Bulu halus di leher Aileen langsung berdiri.
Aileen menegakkan tubuhnya dibantu oleh David, berusaha mengalihkan pikiran. Rasanya tidak mungkin ini adalah orang yang sama.
Tempat ini adalah ruang tunggu khusus yang disediakan pihak bandara untuk orang-orang tertentu, terutama orang kaya dan punya koneksi. Mereka sedang dalam perjalanan menuju kota Clayton dengan pesawat khusus.
“Apa ada yang terluka?” Mata David menatap Aileen dengan tajam. Ada sesuatu yang terasa familier.
Aileen mengangkat kepalanya. Mata mereka bertemu. Aileen terpaku. Wajah itu adalah wajah yang sama.
“Nona? Apa ada yang terluka?” tanya David sekali lagi sambil memperhatikan tubuh Aileen dengan khawatir.
Pria ini tidak mengenalnya. Ada rasa lega tapi sekaligus panik ketika Aileen melihat kedatangan ketiga anak kembarnya dari kejauhan.
“Ti–tidak apa-apa.” Aileen menggeleng, langsung menjauh dengan cepat.
David menatap Aileen yang sekarang bersama tiga anak kecil dari jauh dengan bingung.
Suara dan aroma itu mengingatkan dirinya pada seseorang.
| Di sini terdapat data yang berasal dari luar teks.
(** The provider knows no pair for the address. *)
Definition world_no_pairs (lookup write : Z) : World :=
  world_of lookup write
           (answer 200 (JObj [("pairs", JArr [])]))
           (answer 200 (sol_feed (JInt 150))).

(** The provider cannot be reached. *)
Definition world_down : World :=
  world_of 0 1 (Failed TimeoutError) (Failed TimeoutError).

(** Liquidity 10, 500 and 300, in that order. *)
Definition pair_of_liquidity (name : string) (liquidity : Z) : json :=
  market_pair (token "abc123" name "TKN") wsol (JInt liquidity) (JStr "1").


(** A pair neither side of which is the queried address. *)
Definition pair_of_strangers : json :=
  market_pair (token "aaa111" "Base coin" "BASE") (token "bbb222" "Quote coin" "QUOTE")
              (JInt 50) (JStr "2").

Definition world_strangers : World :=
  world_of 0 1
           (answer 200 (JObj [("pairs", JArr [pair_of_strangers])]))
           (answer 200 (sol_feed (JInt 150))).

(** The price feed answers with status 500 and a well-formed body. *)
Definition world_feed_500 : World :=
  world_of 0 1 (Failed TimeoutError) (answer 500 (sol_feed (JStr "151.5"))).

(** One pair of the answer has a null [liquidity.usd]. *)
Definition pair_null_liquidity : json :=
  market_pair (token "zzz999" "Other" "OTH") wsol JNull (JStr "0.01").

Definition world_null_liquidity : World :=
  world_of 0 1
           (answer 200 (JObj [("pairs", JArr [pair_null_liquidity; pair_900])]))
           (answer 200 (sol_feed (JInt 150))).

(** The end-to-end scenario with the price feed out of reach. *)
Definition world_feed_down (lookup write : Z) : World :=
  world_of lookup write
           (answer 200 (JObj [("pairs", JArr [pair_100; pair_900])]))
           (Failed ClientError).

(** The base token of the only pair has an address and nothing else. *)
Definition pair_bare_token : json :=
  market_pair (JObj [("address", JStr "abc123")]) wsol (JInt 900) (JStr "0.03").

Definition world_bare_token : World :=
  world_of 0 1
           (answer 200 (JObj [("pairs", JArr [pair_bare_token])]))
           (answer 200 (sol_feed (JInt 150))).

(** The only pair has no [dexId]. *)
Definition pair_no_dex : json :=
  JObj [ ("baseToken", token "abc123" "Token" "TKN"); ("quoteToken", wsol);
         ("liquidity", JObj [("usd", JInt 900)]); ("priceUsd", JStr "0.03");
         ("url", JStr "https://dexscreener.com/solana/pool") ].

Definition world_no_dex : World :=
  world_of 0 1
           (answer 200 (JObj [("pairs", JArr [pair_no_dex])]))
           (answer 200 (sol_feed (JInt 150))).

(** [pairs] is a string instead of a list. *)
Definition world_pairs_string : World :=
  world_of 0 1
           (answer 200 (JObj [("pairs", JStr "none")]))
           (answer 200 (sol_feed (JInt 150))).

(** The price feed answers with an integer beyond the range of floats. *)
Definition world_feed_huge : World :=
  world_of 0 1 (Failed TimeoutError) (answer 200 (sol_feed (JInt (10 ^ 400)))).

(** The liquidity of the only pair is an integer beyond the range of
    floats. *)
Definition world_huge_liquidity : World :=
  world_of 0 1
           (answer 200 (JObj [("pairs",
              JArr [market_pair (token "abc123" "Token" "TKN") wsol
                                (JInt (10 ^ 400)) (JStr "0.03")])]))
           (answer 200 (sol_feed (JInt 150))).

Section Aggregator.

(** [s.lower()] on a [str]. *)
Variable lower : string -> string.

(** Lowercasing what is lowercase changes nothing. *)
Hypothesis lower_idempotent : forall s, lower (lower s) = lower s.

(** [float(s)] on a [str]; [None] stands for the [ValueError]. *)
Variable str_to_float : string -> option float.

(** [sorted(..., reverse=True)] on items paired with their keys. *)
Variable py_sorted_reverse : list (float * json) -> list (float * json).

(** On keys none of which is [nan], [sorted] with [reverse=True] is the
    stable descending sort. *)
Hypothesis py_sorted_reverse_stable :
  forall l, (forall x, In x l -> is_nan (fst x) = false) ->
            py_sorted_reverse l = sorted_desc l.

(** [x.lower()]: only a str has the method. *)
Definition py_lower (x : json) : res string :=
  match x with
  | JStr s => Ok (lower s)
  | _ => Raise AttributeError
  end.

Definition py_float (v : json) : res float :=
  match v with
  | JInt n => float_of_int n
  | JFloat f => Ok f
  | JBool b => Ok (if b then 1%float else 0%float)
  | JStr s =>
      match str_to_float s with
      | Some q => Ok q
      | None => Raise (ValueError "could not convert string to float")
      end
  | _ => Raise TypeError
  end.

(** [float(p.get(outer, {}).get(inner, 0))]. *)
Definition nested_float (p : json) (outer inner : string) : res float :=
  let? o := py_get p outer (JObj []) in
  let? v := py_get o inner (JInt 0) in
  py_float v.

(** [float(p.get(field, 0))]. *)
Definition field_float (p : json) (field : string) : res float :=
  let? v := py_get p field (JInt 0) in
  py_float v.

Definition liquidity_key (p : json) : res float := nested_float p "liquidity" "usd".

(** [sorted(pairs, key=liquidity, reverse=True)[0]]. *)
Definition best_pair (pairs : json) : res json :=
  let? items := py_iter pairs in
  let? ks := keyed liquidity_key items in
  match py_sorted_reverse ks with
  | [] => Raise IndexError
  | (_, p) :: _ => Ok p
  end.

Definition get_sol_price (w : World) : M float :=
  try_except
    (resp <- http_get w SOL_PRICE_URL ;;
     data <~ json_body resp ;;
     d <~ subscript data "data" ;;
     sol <~ subscript d "SOL" ;;
     price <~ subscript sol "price" ;;
     lift (py_float price))
    (fun _ => ret 138%float).

(** Lines 57-58: which side of the pair describes the queried token. *)
Definition token_info_of (contract_address : string) (pair : json) : res json :=
  let? base := subscript pair "baseToken" in
  let? base_address := subscript base "address" in
  let? base_lower := py_lower base_address in
  let is_base := String.eqb base_lower (lower contract_address) in
  if is_base then subscript pair "baseToken" else subscript pair "quoteToken".

(** Lines 61-79: the result dict, its fields evaluated in source order. *)
Definition build_result (contract_address : string) (pair token_info : json)
                        (sol_price : float) : res dict :=
  let? price_usd := field_float pair "priceUsd" in
  let tokens_per_sol :=
    if (0 <? price_usd)%float then JFloat (sol_price / price_usd) else JInt 0 in
  let? name := py_get token_info "name" (JStr "Unknown") in
  let? symbol := py_get token_info "symbol" (JStr "???") in
  let? decimals := py_get token_info "decimals" (JInt 9) in
  let? dex := subscript pair "dexId" in
  let? price_change_h24 := nested_float pair "priceChange" "h24" in
  let? liquidity_usd := nested_float pair "liquidity" "usd" in
  let? volume_h24 := nested_float pair "volume" "h24" in
  let? market_cap := field_float pair "marketCap" in
  let? fdv := field_float pair "fdv" in
  let? dexscreener_url := subscript pair "url" in
  Ok [ ("address", JStr contract_address);
       ("name", name);
       ("symbol", symbol);
       ("decimals", decimals);
       ("dex", dex);
       ("price_usd", JFloat price_usd);
       ("price_change_h24", JFloat price_change_h24);
       ("liquidity_usd", JFloat liquidity_usd);
       ("volume_h24", JFloat volume_h24);
       ("market_cap", JFloat market_cap);
       ("fdv", JFloat fdv);
       ("buy_1_sol_tokens", py_round4 tokens_per_sol);
       ("dexscreener_url", dexscreener_url);
       ("solscan_url", JStr ("https://solscan.io/token/" ++ contract_address)%string) ].

(** Lines 39-82: the body of the [try] block. *)
Definition try_block (contract_address : string) (w : World) : M dict :=
  let cache_key := lower contract_address in
  resp <- http_get w (search_url contract_address) ;;
  if negb (status resp =? 200)
  then raise (ValueError "DexScreener returned an error status") else
  data <~ json_body resp ;;
  found <~ py_get data "pairs" JNull ;;
  if negb (truthy found) then raise (ValueError "No pairs found") else
  pairs <~ subscript data "pairs" ;;
  pair <~ best_pair pairs ;;
  token_info <~ token_info_of contract_address pair ;;
  sol_price <- get_sol_price w ;;
  result <~ build_result contract_address pair token_info sol_price ;;
  _ <- cache_store cache_key result (now_write w) ;;
  ret result.

(** Lines 38-94: the [try] statement with its handler. *)
Definition fetch_uncached (contract_address : string) (w : World) : M dict :=
  try_except (try_block contract_address w)
             (fun _ => ret (degraded_record contract_address)).

Definition fetch_token_data (contract_address : string) (w : World) : M dict :=
  let cache_key := lower contract_address in
  cached <- cache_lookup cache_key (now_lookup w) ;;
  match cached with
  | Some hit =>
      if dict_truthy hit then ret hit
      else fetch_uncached contract_address w
  | None => fetch_uncached contract_address w
  end.

(** A sequence of calls, each meeting its own world, run one after the
    other on the shared state. *)
Fixpoint run_history (h : list (string * World)) (s : State) : State :=
  match h with
  | [] => s
  | (a, w) :: rest => run_history rest (snd (fetch_token_data a w s))
  end.

(** ** The pure content of the two functions

    What [get_sol_price] and the [try] block compute, as functions of the
    upstream answers alone; the lemmas below show the monadic code runs to
    exactly these values. *)

Definition sol_price_reading (o : http_outcome) : res float :=
  match o with
  | Failed e => Raise e
  | Answered resp =>
      let? data := json_body resp in
      let? d := subscript data "data" in
      let? sol := subscript d "SOL" in
      let? price := subscript sol "price" in
      py_float price
  end.

Definition sol_price_of (o : http_outcome) : float :=
  match sol_price_reading o with
  | Ok q => q
  | Raise _ => 138%float
  end.

Definition selected_pair (o : http_outcome) : res json :=
  match o with
  | Failed e => Raise e
  | Answered resp =>
      if negb (status resp =? 200)
      then Raise (ValueError "DexScreener returned an error status") else
      let? data := json_body resp in
      let? found := py_get data "pairs" JNull in
      if negb (truthy found) then Raise (ValueError "No pairs found") else
      let? pairs := subscript data "pairs" in
      best_pair pairs
  end.

Definition try_result (contract_address : string) (w : World) : res dict :=
  let? pair := selected_pair (http w (search_url contract_address)) in
  let? token_info := token_info_of contract_address pair in
  build_result contract_address pair token_info (sol_price_of (http w SOL_PRICE_URL)).

(** The requests the [try] block sends. *)
Definition try_requests (contract_address : string) (w : World) : list string :=
  match (let? pair := selected_pair (http w (search_url contract_address)) in
         token_info_of contract_address pair) with
  | Ok _ => [search_url contract_address; SOL_PRICE_URL]
  | Raise _ => [search_url contract_address]
  end.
Tapi tidak mungkin, karena sosok itu sudah meninggal 6 tahun yang lalu, apalagi wajahnya tidak sama, walaupun ada kemiripan.
David langsung berjalan dengan cepat menuju pintu khusus ketika asistennya memberitahu kalau pesawat yang ditumpanginya menuju kota Clayton sudah siap.
“Syukurlah.” Aileen menghembuskan napasnya. Ada perasaan lega ketika melihat David sudah menghilang. Ia melirik Rosa yang menarik lengan bajunya.
“Kenapa Mama tegang? Apa ada yang ganggu Mama?”
“Gak … gak ada apa-apa. Mama hanya sedikit khawatir karena ini perjalanan pertama kalian yang paling jauh dari rumah.” Aileen tersenyum, berusaha menenangkan Rosa yang sensitif.
“Kae, Lian, Rosa!” panggil Aileen. Ia berjongkok untuk mensejajarkan tinggi tubuhnya.
Ketiga anak kembarnya langsung mendekat. Mereka tahu kalau Aileen sudah bersikap seperti itu berarti ada hal serius yang akan diucapkan.
“Jangan nakal ya, ini bukan tempat yang kalian kenal. Dan tolong jangan menarik perhatian dengan kelebihan kalian, oke?”
Ketiga anaknya mengangguk dan tersenyum. Mereka anak yang patuh, hanya terkadang suka saling usil dan tidak sabaran.
Tadinya ia sudah memesan pesawat khusus tapi ternyata sedang ada pembatasan kedatangan pesawat pribadi di kota Clayton dengan alasan keamanan.
Terdengar panggilan naik pesawat. Aileen dan kembar tiga langsung bergegas. Karena ini pesawat spesial, jumlah penumpang tidak banyak, hanya untuk dua puluh orang.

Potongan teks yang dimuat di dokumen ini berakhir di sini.